As in previous years, the A&G annual meeting started with conference-style talks on recent important progress and ended with a public talk by an A&G member. Irit Dinur started the day with a talk that presented an interesting connection between the agreement-testing problem that occurs in complexity theory (mainly in probabilistically checkable proofs) and the expansion of simplicial complexes. Here, the notion of expansion has more than one possible interpretation, and Dinur formulated a notion that is suitable for the agreement-testing problem. This notion holds for simplicial complexes that arise from the Ramanujan complexes of Lubotzky, Samuels and Vishne, thus leading to new strong derandomization results.

Tengyu Ma presented rigorous results that explain the empirically observed success of nonconvex optimization problems on typical instances that arise from certain probability distributions on inputs. He demonstrated this by showing that for certain problems and certain distributions with high probability, every local minimum is also a global minimum. Such issues are ubiquitous in learning theory, and this result is a step toward the explanation of the success of currently used heuristic methods. Jelani Nelson presented his recent solution of the longstanding question of the optimality of the Johnson-Lindenstrauss dimensionality reduction lemma. This 1983 lemma, which is a powerful tool in many applications, asserts that for every \(\epsilon>0\) and \(n\) vectors \(x_1,…,x_n\in R^n\), there exists \(k= O(\epsilon^{-2}log\ n)\) and vectors \(y_1,..,y_n\in R^k\) such that $$(1 – \epsilon)||x_i-x_j|| \leq ||y_i-y_j|| \leq (1 + \epsilon)||x_i-x_j||$$ for all \(i,j\). The dependence of the reduced dimension \(k\) on the number of vectors \(n\) is easily seen to be sharp, but it was unknown whether the dependence on \(\epsilon\) as \(\epsilon\rightarrow0\) is sharp. Nelson proved that this dependence on \(\epsilon\) is sharp for all values \(\epsilon\) that are not very small (namely, not smaller than a power of \(1/n\)). This is based on a new and clever coding scheme.

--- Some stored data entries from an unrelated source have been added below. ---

(** ** A group's view of one shard *)
Record view := { v_st : Z; v_num : Z; v_data : table }.

(** *** The operations on a view; the middle result is the data [doFreezeShard]
    returns *)
Definition view_freeze (n : Z) (w : view) : view * option table :=
  if decide (n < v_num w) then (w, None)
  else if decide (v_st w = ShardGrp.Noshard) then ({| v_st := v_st w; v_num := n; v_data := v_data w |}, None)
  else ({| v_st := ShardGrp.FrozenShard; v_num := n; v_data := v_data w |}, Some (v_data w)).

Definition view_install (n : Z) (d : option table) (w : view) : outcome view :=
  if decide (n ≤ v_num w) then Ret w
  else if decide (v_st w = ShardGrp.FrozenShard) then Fatal
  else Ret {| v_st := ShardGrp.ValidShard; v_num := n; v_data := default ∅ d ∪ v_data w |}.

Definition view_delete (n : Z) (w : view) : outcome view :=
  if decide (n < v_num w) then Ret w
  else if decide (v_st w = ShardGrp.Noshard) then Ret {| v_st := v_st w; v_num := n; v_data := v_data w |}
  else if decide (v_st w = ShardGrp.ValidShard) then Fatal
  else Ret {| v_st := ShardGrp.Noshard; v_num := n; v_data := ∅ |}.

(** two different values of [ShardState] *)
Ltac st_absurd := exfalso; unfold ShardGrp.Noshard, ShardGrp.ValidShard, ShardGrp.FrozenShard in *; congruence.

Section proto.
(** the owner of the shard and the number of the [j]-th posted configuration *)
Implicit Types (own num : nat → Z) (n j : nat) (g : Z) (V : Z → view) (T : table).
Lemma moving_call_ok cs pub s cur new str v sh c :
  configs_ok cs → pc_ok cs pub s (Moving cur new str v sh c) →
  ∃ g req, moving_call cur new sh c = Ret (g, req) ∧ req_ok cs s (g, req).
Proof.
  intros Hok (i & (-> & Hc & _) & Hn & -> & Hr & Hm & _ & Hcall).
  destruct (gid_at_valid cur sh) as [Ec Hsc]; [by eapply configs_valid|done|].
  destruct (gid_at_valid new sh) as [En Hsn]; [by eapply configs_valid|done|].
  unfold moving_call. rewrite Ec, En. simpl.
  destruct (servers_of (gid_at cur sh)) as [|? ?] eqn:E1; [done|].
  destruct (servers_of (gid_at new sh)) as [|? ?] eqn:E2; [done|].
  destruct c; (eexists _, _; split; [done|]); simpl.
  - exists (S i). replace (S i - 1)%nat with i by lia. rewrite (own_at _ _ _ _ Hc), (num_at _ _ _ Hn). done.
  - destruct Hcall as (d & -> & Hd). exists (S i), d. rewrite (own_at _ _ _ _ Hn), (num_at _ _ _ Hn). done.
  - exists (S i). replace (S i - 1)%nat with i by lia. rewrite (own_at _ _ _ _ Hc), (num_at _ _ _ Hn). done.
Qed.

(** the call's request names the shard and the number of the configuration *)
Lemma moving_call_req cur new sh c g req :
  moving_call cur new sh c = Ret (g, req) →
  match c, req with
  | CFreeze, ShardGrp.AFreeze a => fr_Shard a = sh ∧ fr_Num a = Num new
  | CInstall d, ShardGrp.AInstall a => in_Shard a = sh ∧ in_Num a = Num new
  | CDelete, ShardGrp.ADelete a => de_Shard a = sh ∧ de_Num a = Num new
  | _, _ => False
  end.
Proof.
  unfold moving_call. destruct (GidServers sh cur) as [[g1 s1]| |]; simpl; [|done..].
  destruct (GidServers sh new) as [[g2 s2]| |]; simpl; [|done..].
  destruct c; [destruct (default [] s1)|destruct (default [] s2)|destruct (default [] s1)]; intros [= <- <-]; done.
Qed.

Moritz Hardt presented interesting work about learning an unknown, linear, time-invariant dynamical system from a sequence of noisy observations generated by the system. This work relates the question to certain issues in complex analysis. These results are a thought-provoking first step toward obtaining a rigorous theory for linear systems identification problems that have been investigated for a long time using heuristic methods. The final talk of the nonpublic part of the A&G annual meeting was by Afonso Bandeira, who discussed questions on random matrix models in which a low-rank matrix is added to a random matrix. The question is how large should the low-rank perturbation be in order for it to be detectable statistically. Such questions arise in natural statistical models for principal component analysis and Bandeira’s talk demonstrated fundamental limitations of statistical methods to perform these tasks.

The day ended with a public talk of Alex Andoni on nearest-neighbor search, which is a very important algorithmic task with a wide range of applications in many areas. Such questions are being investigated at A&G intensively (including very recent and ongoing progress), but this talk was more focused on an introduction to this topic for nonspecialists. The talk was attended by many people, and there was a lot of audience interest and participation. I don’t know the vast majority of those who came (you have the list of registrants, so you may know more), but based on the questions that were asked throughout the talk, it seems that they were people who are interested in such topics either from industry or academia. The overall theme of Andoni’s talk was how to build data structures that retrieve approximate nearest-neighbor queries in sublinear time. The methods here are geometric, and quite remarkably, they yield efficient procedures that work irrespective of the input point set. Andoni presented the fundamental questions in this context, as well as some of the fundamental techniques (including his recent work on data-dependent locality-sensitive hashing).